Reputation: 103
I'm trying to use Python and Selenium to scrape multiple links on a web page. I'm using find_elements_by_xpath
and I'm able to locate a list of elements but I'm having trouble changing the list that is returned to the actual href
links. I know find_element_by_xpath
works, but that only works for one element.
Here is my code:
path_to_chromedriver = 'path to chromedriver location'
browser = webdriver.Chrome(executable_path = path_to_chromedriver)
browser.get("file:///path to html file")
all_trails = []
#finds all elements with the class 'text-truncate trail-name' then
#retrieve the a element
#this seems to be just giving us the element location but not the
#actual location
find_href = browser.find_elements_by_xpath('//div[@class="text truncate trail-name"]/a[1]')

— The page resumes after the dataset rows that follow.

(** An iteration with an active machine pushes the rendered presence,
    once, and records the name when the push of a new name returns. *)
Lemma present_iteration w st user connection active machine_name machine_avatar
      display_name flags :
  polls w st user connection ->
  presents w st user active machine_name machine_avatar display_name ->
  scans w st user machine_name flags ->
  pushed (trace_of (loop_iteration w st)) =
    [render w machine_name machine_avatar flags display_name] /\
  last_machine (session_of (loop_iteration w st)) =
    (if py_eq machine_name (last_machine st) then last_machine st
     else match update_result w with
          | Returns _ => machine_name
          | Raises _ => last_machine st
          end).
Proof.
  intros Hp Hpr Hs. unfold loop_iteration.
  rewrite (try_body_polls w st user connection Hp).
  assert (Hf : finds w st active) by apply Hpr.
  assert (Ht : truthy active = true) by apply Hpr.
  rewrite (reconcile_finds w st _ user connection active Hf), Ht. simpl negb. cbv iota.
  rewrite (active_machine_run w st _ user active _ _ _ flags Hpr Hs).
  rewrite !after_after. split.
  - rewrite handle_pushed. unfold after, trace_of at 1. simpl fst.
    rewrite !pushed_app. change (HttpGet ?p :: ?t) with ([HttpGet p] ++ t).
    rewrite !pushed_app, ensure_connected_pushed, fetch_connection_pushed,
      fetch_activity_flags_pushed, push_presence_pushed.
    reflexivity.
  - rewrite handle_session. unfold after, session_of at 1. simpl fst; simpl snd.
    rewrite push_presence_session.
    destruct Hp as (Hc & _). destruct (ensure_connected_true w st Hc) as (_ & Hl).
    rewrite Hl.
    destruct (py_eq machine_name (last_machine st)); [exact Hl|].
    destruct (update_result w); [reflexivity|exact Hl].
Qed.


(** C2 (as amended): when two iterations that run one after the other
    both find an active machine, each pushes its rendered presence, with
    the machine's name as details, whether or not the name changed.  If
    the first push returns, [last_machine] is that name afterwards and a
    second iteration with the same name leaves it unchanged; a second
    iteration whose push returns leaves [last_machine] at its own name. *)
Theorem push_on_every_iteration
        w1 w2 st u1 c1 a1 n1 av1 d1 f1 u2 c2 a2 n2 av2 d2 f2 :
  polls w1 st u1 c1 ->
  presents w1 st u1 a1 (PStr n1) av1 d1 ->
  scans w1 st u1 (PStr n1) f1 ->
  polls w2 (session_of (loop_iteration w1 st)) u2 c2 ->
  presents w2 (session_of (loop_iteration w1 st)) u2 a2 (PStr n2) av2 d2 ->
  scans w2 (session_of (loop_iteration w1 st)) u2 (PStr n2) f2 ->
  pushed (trace_of (loop_iteration w1 st)) = [render w1 (PStr n1) av1 f1 d1] /\
  details (render w1 (PStr n1) av1 f1 d1) = Some n1 /\
  pushed (trace_of (loop_iteration w2 (session_of (loop_iteration w1 st)))) =
    [render w2 (PStr n2) av2 f2 d2] /\
  details (render w2 (PStr n2) av2 f2 d2) = Some n2 /\
  (update_result w1 = Returns tt ->
   last_machine (session_of (loop_iteration w1 st)) = PStr n1 /\
   (n2 = n1 ->
    last_machine (session_of (loop_iteration w2 (session_of (loop_iteration w1 st)))) =
    last_machine (session_of (loop_iteration w1 st)))) /\
  (update_result w2 = Returns tt ->
   last_machine (session_of (loop_iteration w2 (session_of (loop_iteration w1 st)))) =
   PStr n2).
Proof.
  intros Hp1 Hpr1 Hs1 Hp2 Hpr2 Hs2.
  destruct (present_iteration _ _ _ _ _ _ _ _ _ Hp1 Hpr1 Hs1) as (Hpush1 & Hlast1).
  destruct (present_iteration _ _ _ _ _ _ _ _ _ Hp2 Hpr2 Hs2) as (Hpush2 & Hlast2).
  repeat apply conj; try assumption; try reflexivity.
  - intros Hu1.
    assert (H1 : last_machine (session_of (loop_iteration w1 st)) = PStr n1).
    { rewrite Hlast1, Hu1.
      destruct (py_eq (PStr n1) (last_machine st)) eqn:E; [|reflexivity].
      now apply py_eq_str. }
    split; [exact H1|].
    intros ->. rewrite Hlast2, H1, py_eq_str_refl. reflexivity.
  - intros Hu2. rewrite Hlast2, Hu2.
    destruct (py_eq (PStr n2) _) eqn:E; [|reflexivity].
    now apply py_eq_str.
Qed.

Lemma push_on_every_iteration_witness :
  pushed (trace_of (loop_iteration on_lame connected_idle)) =
    [render on_lame (PStr "Lame") "https://app.hackthebox.com/img/lame.png"
            {| flag_user := true; flag_root := false |} (PStr "player")] /\
  pushed (trace_of (loop_iteration on_lame
                      (session_of (loop_iteration on_lame connected_idle)))) =
    [render on_lame (PStr "Lame") "https://app.hackthebox.com/img/lame.png"
            {| flag_user := true; flag_root := false |} (PStr "player")] /\
  last_machine (session_of (loop_iteration on_lame connected_idle)) = PStr "Lame" /\
  last_machine (session_of (loop_iteration on_lame
                              (session_of (loop_iteration on_lame connected_idle)))) =
  last_machine (session_of (loop_iteration on_lame connected_idle)).
Proof.
  destruct (push_on_every_iteration on_lame on_lame connected_idle
              player (PBool true)
              (PDict [("name", PStr "Lame"); ("avatar", PStr "/img/lame.png")])
              "Lame" "https://app.hackthebox.com/img/lame.png" (PStr "player")
              {| flag_user := true; flag_root := false |}
              player (PBool true)
              (PDict [("name", PStr "Lame"); ("avatar", PStr "/img/lame.png")])
              "Lame" "https://app.hackthebox.com/img/lame.png" (PStr "player")
              {| flag_user := true; flag_root := false |})
    as (H1 & _ & H2 & _ & H3 & _).
  - repeat apply conj; reflexivity.
  - repeat apply conj; try reflexivity.
    exists (PStr "/img/lame.png"). split; reflexivity.
  - reflexivity.
  - repeat apply conj; reflexivity.
  - repeat apply conj; try reflexivity.
    exists (PStr "/img/lame.png"). split; reflexivity.
  - reflexivity.
  - exact (conj H1 (conj H2 (conj (proj1 (H3 eq_refl)) (proj2 (H3 eq_refl) eq_refl)))).
Defined.

(** C2 fails as stated when a push raises.  First the machine Lame is
    found in two iterations in a row and the first push fails:
    [last_machine] is [None] after the first and ["Lame"] after the
    second.  Then Legacy is found while [last_machine] is ["Lame"] and
    the push fails: the push is made with the new details, and
    [last_machine] stays ["Lame"]. *)
Lemma push_failure_counterexample :
  (finds on_lame_update_fails connected_idle
     (PDict [("name", PStr "Lame"); ("avatar", PStr "/img/lame.png")]) /\
   loop_iteration on_lame_update_fails connected_idle =
     ([HttpGet "/user/info"; HttpGet "/user/connection/status";
       HttpGet "/machines/active"; HttpGet "/profile/activity/7";
       PrintVal "Updating presence for:" (PStr "Lame");
       RpcUpdate (render on_lame (PStr "Lame") "https://app.hackthebox.com/img/lame.png"
                    {| flag_user := true; flag_root := false |} (PStr "player"));
       PrintExn "Error (will retry):" (LibraryError "PipeClosed");
       PrintTraceback; RpcClear; Sleep 5],
      connected_idle, Continue) /\
   finds on_lame connected_idle
     (PDict [("name", PStr "Lame"); ("avatar", PStr "/img/lame.png")]) /\
   last_machine (session_of (loop_iteration on_lame connected_idle)) = PStr "Lame") /\
  (finds on_legacy_update_fails (connected_on "Lame")
     (PDict [("name", PStr "Legacy"); ("avatar", PStr "")]) /\
   pushes "Legacy" "User: 🔴 | Root: 🔴"
     (trace_of (loop_iteration on_legacy_update_fails (connected_on "Lame"))) = true /\
   last_machine (session_of (loop_iteration on_legacy_update_fails (connected_on "Lame")))
   = PStr "Lame").
Proof. repeat split. Qed.


(** What lines 103-112 push: the waiting presence when [connection] is
    truthy, unless the [rpc.clear()] of line 106 is called and raises. *)
Lemma no_active_machine_pushed w connection st :
  truthy connection = true ->
  is_None (last_machine st) = true \/ clear_result w = Returns tt ->
  pushed (trace_of (no_active_machine w connection st)) = [connected_presence].
Proof.
  intros Hc H. unfold no_active_machine. run_monad. rewrite Hc.
  destruct (is_None (last_machine st)) eqn:Hn; simpl.
  - destruct (update_result w) as [[]|e]; simpl; [|reflexivity].
    destruct (poll_sleep w) as [[]|e]; reflexivity.
  - destruct H as [H|H]; [discriminate|]. rewrite H. simpl.
    destruct (update_result w) as [[]|e]; simpl; [|reflexivity].
    destruct (poll_sleep w) as [[]|e]; reflexivity.
Qed.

all_trails.append(find_href)
print all_trails
This code is returning:
<selenium.webdriver.remote.webelement.WebElement
(session="dd178d79c66b747696c5d3750ea8cb17",
element="0.5700549730549636-1663")>,
<selenium.webdriver.remote.webelement.WebElement
(session="dd178d79c66b747696c5d3750ea8cb17",
element="0.5700549730549636-1664")>,
I expect the all_trails
array to be a list of links like: www.google.com, www.yahoo.com, www.bing.com
.
I've tried looping through the all_trails
list and running the get_attribute('href')
method on the list but I get the error:
Does anyone have any idea how to convert the selenium WebElement's to href links?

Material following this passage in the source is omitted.